==== TASK INPUTS
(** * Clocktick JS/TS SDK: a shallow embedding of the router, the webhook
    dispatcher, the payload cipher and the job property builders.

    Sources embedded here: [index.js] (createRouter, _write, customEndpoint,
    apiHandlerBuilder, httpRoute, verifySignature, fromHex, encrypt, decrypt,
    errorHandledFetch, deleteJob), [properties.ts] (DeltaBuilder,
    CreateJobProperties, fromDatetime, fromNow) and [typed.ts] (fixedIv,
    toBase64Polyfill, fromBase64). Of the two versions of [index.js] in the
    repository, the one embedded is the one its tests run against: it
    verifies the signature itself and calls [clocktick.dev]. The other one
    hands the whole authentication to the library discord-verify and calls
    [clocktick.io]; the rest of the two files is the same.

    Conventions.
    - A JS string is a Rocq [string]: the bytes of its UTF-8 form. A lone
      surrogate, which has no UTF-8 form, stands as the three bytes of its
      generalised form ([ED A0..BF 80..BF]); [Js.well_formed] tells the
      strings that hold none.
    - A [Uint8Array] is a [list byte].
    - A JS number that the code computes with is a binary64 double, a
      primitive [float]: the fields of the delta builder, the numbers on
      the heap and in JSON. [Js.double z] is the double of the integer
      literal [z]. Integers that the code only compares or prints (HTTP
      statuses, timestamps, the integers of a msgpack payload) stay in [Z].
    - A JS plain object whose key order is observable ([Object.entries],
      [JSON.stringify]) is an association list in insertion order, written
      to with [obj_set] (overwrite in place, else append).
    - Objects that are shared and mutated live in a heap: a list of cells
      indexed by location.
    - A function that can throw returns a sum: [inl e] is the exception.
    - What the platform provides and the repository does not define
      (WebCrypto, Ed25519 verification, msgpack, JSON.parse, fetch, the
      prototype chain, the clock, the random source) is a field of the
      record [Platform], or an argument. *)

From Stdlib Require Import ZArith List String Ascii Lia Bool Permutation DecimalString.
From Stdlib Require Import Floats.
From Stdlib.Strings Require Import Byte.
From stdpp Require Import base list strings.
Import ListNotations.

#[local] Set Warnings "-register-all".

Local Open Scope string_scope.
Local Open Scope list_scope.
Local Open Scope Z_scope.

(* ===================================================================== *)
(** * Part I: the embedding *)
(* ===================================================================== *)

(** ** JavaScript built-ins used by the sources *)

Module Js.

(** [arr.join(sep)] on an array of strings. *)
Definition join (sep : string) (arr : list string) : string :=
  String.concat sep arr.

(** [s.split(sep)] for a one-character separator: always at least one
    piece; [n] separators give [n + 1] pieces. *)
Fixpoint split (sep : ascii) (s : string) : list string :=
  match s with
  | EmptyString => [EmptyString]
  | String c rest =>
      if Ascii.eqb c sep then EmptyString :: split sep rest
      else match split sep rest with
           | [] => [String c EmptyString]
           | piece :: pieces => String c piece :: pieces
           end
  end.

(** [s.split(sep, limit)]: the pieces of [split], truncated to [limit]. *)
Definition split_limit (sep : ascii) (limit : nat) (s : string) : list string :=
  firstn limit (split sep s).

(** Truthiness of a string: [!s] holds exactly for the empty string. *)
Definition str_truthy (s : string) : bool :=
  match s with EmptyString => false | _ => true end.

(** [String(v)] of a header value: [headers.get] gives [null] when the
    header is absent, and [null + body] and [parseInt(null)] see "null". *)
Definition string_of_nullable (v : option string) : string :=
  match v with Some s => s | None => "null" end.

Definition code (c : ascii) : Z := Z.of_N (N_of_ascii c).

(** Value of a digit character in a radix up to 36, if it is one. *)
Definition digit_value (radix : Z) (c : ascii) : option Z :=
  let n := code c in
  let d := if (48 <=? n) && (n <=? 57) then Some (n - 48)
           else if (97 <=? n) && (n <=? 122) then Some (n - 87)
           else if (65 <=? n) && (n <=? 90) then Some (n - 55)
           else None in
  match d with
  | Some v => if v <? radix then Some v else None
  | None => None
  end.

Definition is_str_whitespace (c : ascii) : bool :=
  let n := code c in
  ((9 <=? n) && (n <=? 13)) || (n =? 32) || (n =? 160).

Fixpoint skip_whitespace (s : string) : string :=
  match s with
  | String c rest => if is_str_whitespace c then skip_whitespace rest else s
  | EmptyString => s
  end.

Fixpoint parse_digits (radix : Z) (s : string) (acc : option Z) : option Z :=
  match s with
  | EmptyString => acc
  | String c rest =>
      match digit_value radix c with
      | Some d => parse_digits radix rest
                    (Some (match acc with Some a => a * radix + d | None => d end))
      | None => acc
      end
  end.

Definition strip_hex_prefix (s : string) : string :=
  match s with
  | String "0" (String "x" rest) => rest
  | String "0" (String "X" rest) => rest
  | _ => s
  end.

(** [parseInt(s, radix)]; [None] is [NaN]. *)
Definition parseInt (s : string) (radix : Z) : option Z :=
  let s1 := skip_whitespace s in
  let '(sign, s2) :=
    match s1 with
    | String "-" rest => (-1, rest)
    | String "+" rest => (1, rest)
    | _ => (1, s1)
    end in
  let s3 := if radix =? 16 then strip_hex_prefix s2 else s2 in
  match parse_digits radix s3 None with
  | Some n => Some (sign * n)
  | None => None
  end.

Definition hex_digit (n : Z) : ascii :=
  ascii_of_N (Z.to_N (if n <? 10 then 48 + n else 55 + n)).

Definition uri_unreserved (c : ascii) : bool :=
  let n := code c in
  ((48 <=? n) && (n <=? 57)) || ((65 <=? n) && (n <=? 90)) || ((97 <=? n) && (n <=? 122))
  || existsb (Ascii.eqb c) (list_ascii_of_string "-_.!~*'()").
========
- **THE PROBLEM**: In the data above, find each line where the string "that" appears, then copy it.

- **EXERCISE RESULT**:
      strings that hold none.
    - A JS number that the code computes with is a binary64 double, a
      literal [z]. Integers that the code only compares or prints (HTTP
    - Objects that are shared and mutated live in a heap: a list of cells
    - A function that can throw returns a sum: [inl e] is the exception.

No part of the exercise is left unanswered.